• **Exercise description**
Below are entries to examine: work out how many lines contain the word "PlannedReusableSecretScope", and give only that number.

• **The records**

..............................

Definition reusable_matrix_result (job_id : string) (placeholder : PlannedJob)
    (invocations : list string) : PlannedJob :=
  let total := Z.of_nat (length invocations) in
  placeholder
    <| pj_id := job_id |>
    <| pj_base_id := job_id |>
    <| pj_condition := Some always_condition |>
    <| pj_needs := invocations |>
    <| pj_need_aliases := btree_collect ((λ invocation, (invocation, invocation)) <$> invocations) |>
    <| pj_matrix := ∅ |>
    <| pj_dynamic_matrix := None |>
    <| pj_matrix_max_parallel := None |>
    <| pj_strategy_job_index := None |>
    <| pj_strategy_job_total := None |>
    <| pj_outputs := ∅ |>
    <| pj_steps := [] |>
    <| pj_concurrency := None |>
    <| pj_concurrency_scope_ids := [] |>
    <| pj_concurrency_acquire := [] |>
    <| pj_concurrency_release := [] |>
    <| pj_virtual_job := Some (ReusableMatrixResult invocations
         (Z.max (Z.min (default total (pj_matrix_max_parallel placeholder)) total) 1)
         (pj_matrix_fail_fast placeholder)) |>.

Definition matrix_invocation (job_id : string) (index : nat) : string :=
  job_id +:+ "::matrix-" +:+ pretty (S index).

(** One call per instance, then the result that waits for all of them: the
    [else] branch of the linker and [expand_dynamic_reusable_call]. *)
Definition expand_matrix_call (job_id : string) (template : PlannedJob) (instances : list PlannedJob)
    (called_plan : ExecutionPlan) (inputs : gmap string PlannedReusableInput)
    (secrets : PlannedReusableSecretScope) (outputs : gmap string string)
    : outcome WorkflowError (list PlannedJob) :=
  let? '(expanded, invocations) := for_each (λ '(index, instance) '(expanded, invocations),
    let invocation := matrix_invocation job_id index in
    let? jobs := expand_reusable_call invocation instance called_plan inputs secrets outputs in
    Ok (expanded ++ jobs, invocations ++ [invocation])) (enumerate instances) ([], []) in
  Ok (expanded ++ [reusable_matrix_result job_id template invocations]).

Definition expand_dynamic_reusable_call (template : PlannedJob) (instances : list PlannedJob)
    (called_plan : ExecutionPlan) (inputs : gmap string PlannedReusableInput)
    (secrets : PlannedReusableSecretScope) (outputs : gmap string string)
    : outcome WorkflowError (list PlannedJob) :=
  expand_matrix_call (pj_base_id template) template instances called_plan inputs secrets outputs.
End expansion.

(** ** Well-formed plans *)

(** What may follow the base id in a job id: nothing, or a suffix that starts a
    character. *)
Definition suffix_ok (suffix : string) : Prop :=
  match suffix with
  | EmptyString => True
  | String c _ => is_continuation c = false
  end.

Section well_formed_plans.
Context `{VT : ValueTypes}.

Definition virtual_within (ids : gset string) (virtual_job : option PlannedVirtualJob) : Prop :=
  match virtual_job with
  | Some (ReusableResult jobs _) => ∀ a d, jobs !! a = Some d → d ∈ ids
  | Some (ReusableMatrixResult invocations _ _) => ∀ d, d ∈ invocations → d ∈ ids
  | _ => True
  end.

(** Everything a job refers to is in [ids]; its id extends its base id; and a
    plan it carries for later is itself well formed. *)
Inductive job_ok : gset string → PlannedJob → Prop :=
  | mk_job_ok ids j :
      (∃ suffix, pj_id j = pj_base_id j +:+ suffix ∧ suffix_ok suffix) →
      (∀ d, d ∈ pj_needs j → d ∈ ids) →
      (∀ a d, pj_need_aliases j !! a = Some d → d ∈ ids) →
      virtual_within ids (pj_virtual_job j) →
      (∀ plan inputs secrets outputs,
         pj_virtual_job j = Some (ReusableDynamicCall plan inputs secrets outputs) →
         ∀ k, k ∈ ep_jobs plan → job_ok (base_ids (ep_jobs plan)) k) →
      job_ok ids j.

Definition plan_ok (jobs : list PlannedJob) : Prop :=
  ∀ j, j ∈ jobs → job_ok (base_ids jobs) j.

(** What a placeholder must have for its expansion to be well formed. *)
Definition placeholder_ok (ids : gset string) (j : PlannedJob) : Prop :=
  (∀ d, d ∈ pj_needs j → d ∈ ids) ∧ (∀ a d, pj_need_aliases j !! a = Some d → d ∈ ids).

Lemma job_ok_inv ids j :
  job_ok ids j →
  (∃ suffix, pj_id j = pj_base_id j +:+ suffix ∧ suffix_ok suffix) ∧
  (∀ d, d ∈ pj_needs j → d ∈ ids) ∧
  (∀ a d, pj_need_aliases j !! a = Some d → d ∈ ids) ∧
  virtual_within ids (pj_virtual_job j).
Proof. by destruct 1. Qed.

Lemma job_ok_mono ids ids' j : ids ⊆ ids' → job_ok ids j → job_ok ids' j.
Proof.
  intros Hsub. destruct 1 as [ids j Hid Hn Ha Hv Hd]. constructor; [done|auto|eauto| |done].
  destruct (pj_virtual_job j) as [[]|]; simpl in *; eauto.
Qed.

Lemma placeholder_ok_mono ids ids' j : ids ⊆ ids' → placeholder_ok ids j → placeholder_ok ids' j.
Proof. intros Hsub [Hn Ha]. split; eauto. Qed.

Lemma job_ok_placeholder ids j : job_ok ids j → placeholder_ok ids j.
Proof. by destruct 1. Qed.

(** ** The expansion as a renaming *)

Definition rename_virtual (f : string → string) (virtual_job : option PlannedVirtualJob)
    : option PlannedVirtualJob :=
  match virtual_job with
  | Some (ReusableResult jobs outputs) => Some (ReusableResult (f <$> jobs) outputs)
  | Some (ReusableMatrixResult invocations max_parallel fail_fast) =>
      Some (ReusableMatrixResult (f <$> invocations) max_parallel fail_fast)
  | _ => virtual_job
  end.

(** A called job under the name space of the call: every reference renamed, the
    caller's needs visible, the gate needed, the token attenuated. *)
Definition qualified_job (job_id : string) (placeholder : PlannedJob) (scope_ids : list string)
    (input_scopes : list PlannedReusableInputScope) (secrets : PlannedReusableSecretScope)
    (job : PlannedJob) : PlannedJob :=
  job
    <| pj_permissions := intersect (pj_permissions job) (pj_permissions placeholder) |>
    <| pj_id := namespaced job_id (pj_base_id job) +:+ sdrop (slen (pj_base_id job)) (pj_id job) |>
    <| pj_base_id := namespaced job_id (pj_base_id job) |>
    <| pj_name := pj_name placeholder +:+ " / " +:+ pj_name job |>
    <| pj_needs := (namespaced job_id <$> pj_needs job) ++ [gate_id job_id] |>
    <| pj_need_aliases :=
         fold_left (λ m d, entry_or_insert d d m) (pj_needs placeholder)
           (namespaced job_id <$> pj_need_aliases job) |>
    <| pj_concurrency_scope_ids :=
         scope_ids ++ (namespaced job_id <$> pj_concurrency_scope_ids job) |>
    <| pj_concurrency_acquire :=
         (λ scope, mkConcurrencyScope (namespaced job_id (cs_id scope)) (cs_configuration scope)
            (input_scopes ++ cs_reusable_input_scopes scope)) <$> pj_concurrency_acquire job |>
    <| pj_concurrency_release := namespaced job_id <$> pj_concurrency_release job |>
    <| pj_reusable_input_scopes := input_scopes ++ pj_reusable_input_scopes job |>
    <| pj_reusable_secret_scopes :=
         pj_reusable_secret_scopes placeholder ++ [secrets] ++ pj_reusable_secret_scopes job |>
    <| pj_virtual_job := rename_virtual (namespaced job_id) (pj_virtual_job job) |>.

Definition expansion (job_id : string) (placeholder : PlannedJob) (called_plan : ExecutionPlan)
    (inputs : gmap string PlannedReusableInput) (secrets : PlannedReusableSecretScope)
    (outputs : gmap string string) : list PlannedJob :=
  let scopes := invocation_scopes job_id placeholder called_plan inputs in
  call_gate job_id placeholder scopes ::
  (qualified_job job_id placeholder (cs_id <$> scopes) (called_input_scopes placeholder inputs)
     secrets <$> ep_jobs called_plan) ++
  [call_result job_id placeholder (public_aliases (call_aliases job_id called_plan))
     (cs_id <$> scopes) outputs].

Lemma lookup_call_aliases job_id plan b :
  call_aliases job_id plan !! b =
  if bool_decide (b ∈ base_ids (ep_jobs plan)) then Some (namespaced job_id b) else None.
Proof.
  unfold call_aliases. rewrite lookup_btree_collect_fun.
  by rewrite (bool_decide_ext _ _ (elem_of_set_iter (base_ids (ep_jobs plan)) b)).
Qed.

..............................

• **Output for this task**
4